Division of Applied Life Science (BK21 plus), IALS, Graduate School of Gyeongsang National University, Jinju 660-701, Republic of Korea.
Bioorg Med Chem. 2013 Nov 1;21(21):6398-404. doi: 10.1016/j.bmc.2013.08.049. Epub 2013 Sep 3.

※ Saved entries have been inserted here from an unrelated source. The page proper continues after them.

(** The loop of [parse_at_rule] over the shared iterator.  The second
    component is what is left in the iterator.  When the iterator runs
    out the function ends without a [return] statement: the result is
    Python's [None], written [Ok None]. *)
Fixpoint parse_at_rule_loop (at_keyword : string) (head : list node)
         (tokens : list node) : outcome (option rule) * list node :=
  match tokens with
  | [] => (Ok None, [])
  | token :: tokens' =>
      if is_substring (type token) "{;" then
        (validate_head head ;;;
         let body := if type token =? "{" then Some token else None in
         Ok (Some (AtRule at_keyword head body)),
         tokens')
      else if nonempty head || negb (type token =? "S") then
        parse_at_rule_loop at_keyword (head ++ [token]) tokens'
      else parse_at_rule_loop at_keyword head tokens'
  end.

Definition parse_at_rule (at_keyword_token : node) (tokens : list node)
  : outcome (option rule) * list node :=
  match v <- value at_keyword_token ;; py_lower v with
  | Ok at_keyword => parse_at_rule_loop at_keyword [] tokens
  | Raise e => (Raise e, tokens)
  end.

(** [for selector_token in selector_parts: validate_any(selector_token, 'selector')] *)
Fixpoint validate_selector (selector_parts : list node) : outcome unit :=
  match selector_parts with
  | [] => Ok tt
  | selector_token :: selector_parts' =>
      validate_any (ONode selector_token) "selector" ;;;
      validate_selector selector_parts'
  end.

(** The loop of [parse_ruleset] over [chain([first_token], tokens)].
    As for the at-rule, [Ok None] is the [None] returned when the
    iterator runs out before a ['{'] token. *)
Fixpoint parse_ruleset_loop (selector_parts : list node) (tokens : list node)
  : outcome (option (node * list declaration * list exn)) * list node :=
  match tokens with
  | [] => (Ok None, [])
  | token :: tokens' =>
      if type token =? "{" then
        (validate_selector selector_parts ;;;
         let start := match selector_parts with
                      | s :: _ => s
                      | [] => token
                      end in
         let selector := ContainerToken "SELECTOR" "" "" selector_parts
                                        (line start) (column start) in
         c <- content token ;;
         r <- parse_declaration_list c ;;
         let '(declarations, errors) := r in
         Ok (Some (selector, declarations, errors)),
         tokens')
      else parse_ruleset_loop (selector_parts ++ [token]) tokens'
  end.

Definition parse_ruleset (first_token : node) (tokens : list node)
  : outcome (option (node * list declaration * list exn)) * list node :=
  parse_ruleset_loop [] (first_token :: tokens).

(** ** Stylesheet *)

(** The rules list holds whatever [parse_at_rule] returned, so an entry
    is [Some] tuple or Python's [None]. *)
Definition stylesheet : Type := list (option rule) * list exn.

(** The loop of [parse_stylesheet].  [tokens] is an iterator (as [parse]
    passes it), shared with the two delegates, which leave it where they
    stopped; hence the fuel, which [parse_stylesheet] gives in sufficient
    amount (see [parse_stylesheet_total]).  Only [ParseError] is caught. *)
Fixpoint parse_stylesheet_loop (fuel : nat) (rules : list (option rule))
         (errors : list exn) (tokens : list node) : option (outcome stylesheet) :=
  match fuel with
  | O => None
  | S fuel' =>
      match tokens with
      | [] => Some (Ok (rules, errors))
      | token :: tokens' =>
          if negb (mem (type token) ["S"; "CDO"; "CDC"]) then
            if type token =? "ATKEYWORD" then
              match parse_at_rule token tokens' with
              | (Ok r, rest) =>
                  parse_stylesheet_loop fuel' (rules ++ [r]) errors rest
              | (Raise (ParseError t m), rest) =>
                  parse_stylesheet_loop fuel' rules (errors ++ [ParseError t m]) rest
              | (Raise e, _) => Some (Raise e)
              end
            else
              match parse_ruleset token tokens' with
              | (Ok (Some (selector, declarations, rule_errors)), rest) =>
                  parse_stylesheet_loop fuel'
                    (rules ++ [Some (Ruleset selector declarations)])
                    (errors ++ rule_errors) rest
              | (Ok None, _) =>
                  Some (Raise (TypeError "cannot unpack non-iterable NoneType object"))
              | (Raise (ParseError t m), rest) =>
                  parse_stylesheet_loop fuel' rules (errors ++ [ParseError t m]) rest
              | (Raise e, _) => Some (Raise e)
              end
          else parse_stylesheet_loop fuel' rules errors tokens'
      end
  end.

Definition parse_stylesheet (tokens : list node) : option (outcome stylesheet) :=
  parse_stylesheet_loop (S (length tokens)) [] [] tokens.

(** [parse] without the tokenizer: from the flat token sequence. *)
Definition parse_tokens (tokens : list Token) : option (outcome stylesheet) :=
  parse_stylesheet (regroup tokens).

(** ** Sample inputs

    Modelled from the spec: the tokenizer is not part of the sources, so
    the token sequence of a source text is written out, following the
    CSS 2.1 tokenization the parser refers to (type tags as used by the
    parser, token text as in the source, one line, columns from 1). *)

Definition tk (type_ css : string) (column : nat) : Token :=
  mkToken type_ css (PyStr css) 1 column.

Definition num (css : string) (n : nat) (column : nat) : Token :=
  mkToken "NUMBER" css (PyInt n) 1 column.

(** [a { color: red] *)
Definition css_unterminated : list Token :=
  [tk "IDENT" "a" 1; tk "S" " " 2; tk "{" "{" 3; tk "S" " " 4;
   tk "IDENT" "color" 5; tk ":" ":" 10; tk "S" " " 11; tk "IDENT" "red" 12].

Bacterial neuraminidase (NA) is one of the key enzymes involved in pathogenesis of inflammation during infection. The organic extract of the roots of Flemingia philippinensis showed high bacterial NA inhibitory activity with an IC50 of around 5μg/mL. Activity-guided separation of the methanol extract yielded nine prenylated isoflavones together with the novel species isoflavone (2) which was given the name flemingsin. Isolated prenylated isoflavones (1-9) were evaluated for NA inhibition and their IC50 values were determined to range between 0.30 and 56.8μM. The most potent inhibitor 4 (IC50=300nM, Ki=130nM) features a catechol motif in the B-ring and a furan in the A-ring. Structure-activity analysis also showed a 4-hydroxyl group within the B-ring was essential for NA inhibitory activity, because isoflavone (9) having protected 4-hydroxyl group was much less potent than its hydroxylated counterpart. All neuraminidase compounds screened were found to be reversible noncompetitive inhibitors. Furthermore, the most active NA inhibitors (1-9) were proven to be present in the native roots in high quantities by HPLC and LC-DAD-ESI/MS.
细菌神经氨酸酶(NA)是感染过程中炎症发病机制中涉及的关键酶之一。 Flemingia philippinensis 根的有机提取物表现出高的细菌 NA 抑制活性,IC50 约为 5μg/mL。采用活性导向分离甲醇提取物得到了九个异戊烯基异黄酮,以及新型异黄酮(2),被命名为 Flemingsin。分离的异戊烯基异黄酮(1-9)被评估为 NA 抑制活性,其 IC50 值在 0.30 至 56.8μM 之间。最有效的抑制剂 4(IC50=300nM,Ki=130nM)在 B 环中具有儿茶酚基序,在 A 环中具有呋喃基。结构-活性分析还表明,B 环内的 4-羟基是 NA 抑制活性所必需的,因为具有保护 4-羟基的异黄酮(9)比其羟基化对应物的活性要低得多。筛选出的所有神经氨酸酶化合物均被发现为可逆的非竞争性抑制剂。此外,通过 HPLC 和 LC-DAD-ESI/MS 证明,最有效的 NA 抑制剂(1-9)在天然根中以高浓度存在。